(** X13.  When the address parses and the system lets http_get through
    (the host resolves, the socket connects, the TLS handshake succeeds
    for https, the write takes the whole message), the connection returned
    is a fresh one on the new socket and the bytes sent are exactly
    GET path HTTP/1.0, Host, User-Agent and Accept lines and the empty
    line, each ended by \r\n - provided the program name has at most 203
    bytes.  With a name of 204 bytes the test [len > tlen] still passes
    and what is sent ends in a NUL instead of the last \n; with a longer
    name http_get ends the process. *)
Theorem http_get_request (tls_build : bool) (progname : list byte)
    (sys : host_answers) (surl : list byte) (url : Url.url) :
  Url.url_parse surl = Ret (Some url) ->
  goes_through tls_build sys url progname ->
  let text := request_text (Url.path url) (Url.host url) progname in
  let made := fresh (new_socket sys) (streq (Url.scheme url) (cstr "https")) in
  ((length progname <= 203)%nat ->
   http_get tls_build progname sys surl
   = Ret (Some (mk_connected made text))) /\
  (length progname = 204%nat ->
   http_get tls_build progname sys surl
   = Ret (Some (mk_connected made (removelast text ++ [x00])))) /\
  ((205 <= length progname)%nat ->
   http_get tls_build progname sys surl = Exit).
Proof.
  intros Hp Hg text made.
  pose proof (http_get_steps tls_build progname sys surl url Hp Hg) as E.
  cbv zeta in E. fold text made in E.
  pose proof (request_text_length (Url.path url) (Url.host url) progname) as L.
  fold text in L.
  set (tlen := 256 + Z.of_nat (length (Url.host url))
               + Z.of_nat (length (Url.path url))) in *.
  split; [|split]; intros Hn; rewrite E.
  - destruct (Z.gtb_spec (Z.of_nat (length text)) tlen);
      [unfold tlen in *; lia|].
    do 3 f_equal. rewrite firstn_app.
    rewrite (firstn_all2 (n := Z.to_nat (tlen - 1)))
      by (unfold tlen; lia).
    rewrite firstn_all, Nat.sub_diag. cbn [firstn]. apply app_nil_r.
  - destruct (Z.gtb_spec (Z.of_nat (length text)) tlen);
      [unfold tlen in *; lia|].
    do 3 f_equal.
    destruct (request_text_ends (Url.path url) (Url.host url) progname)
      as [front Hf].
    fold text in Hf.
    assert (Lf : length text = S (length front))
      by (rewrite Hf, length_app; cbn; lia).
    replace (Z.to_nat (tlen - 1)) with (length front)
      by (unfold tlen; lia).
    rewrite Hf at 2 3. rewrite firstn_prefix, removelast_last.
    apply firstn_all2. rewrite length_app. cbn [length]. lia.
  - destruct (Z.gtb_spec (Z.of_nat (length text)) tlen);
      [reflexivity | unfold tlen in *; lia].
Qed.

━━━━━━━━

**WORK TO BE COMPLETED**
Only exact copies of the lines from the one containing "rewrite firstn_all, Nat.sub_diag." to the end of the records belong in the answer.

**RESULT OF THIS TASK**
    rewrite firstn_all, Nat.sub_diag. cbn [firstn]. apply app_nil_r.
  - destruct (Z.gtb_spec (Z.of_nat (length text)) tlen);
      [unfold tlen in *; lia|].
    do 3 f_equal.
    destruct (request_text_ends (Url.path url) (Url.host url) progname)
      as [front Hf].
    fold text in Hf.
    assert (Lf : length text = S (length front))
      by (rewrite Hf, length_app; cbn; lia).
    replace (Z.to_nat (tlen - 1)) with (length front)
      by (unfold tlen; lia).
    rewrite Hf at 2 3. rewrite firstn_prefix, removelast_last.
    apply firstn_all2. rewrite length_app. cbn [length]. lia.
  - destruct (Z.gtb_spec (Z.of_nat (length text)) tlen);
      [reflexivity | unfold tlen in *; lia].
Qed.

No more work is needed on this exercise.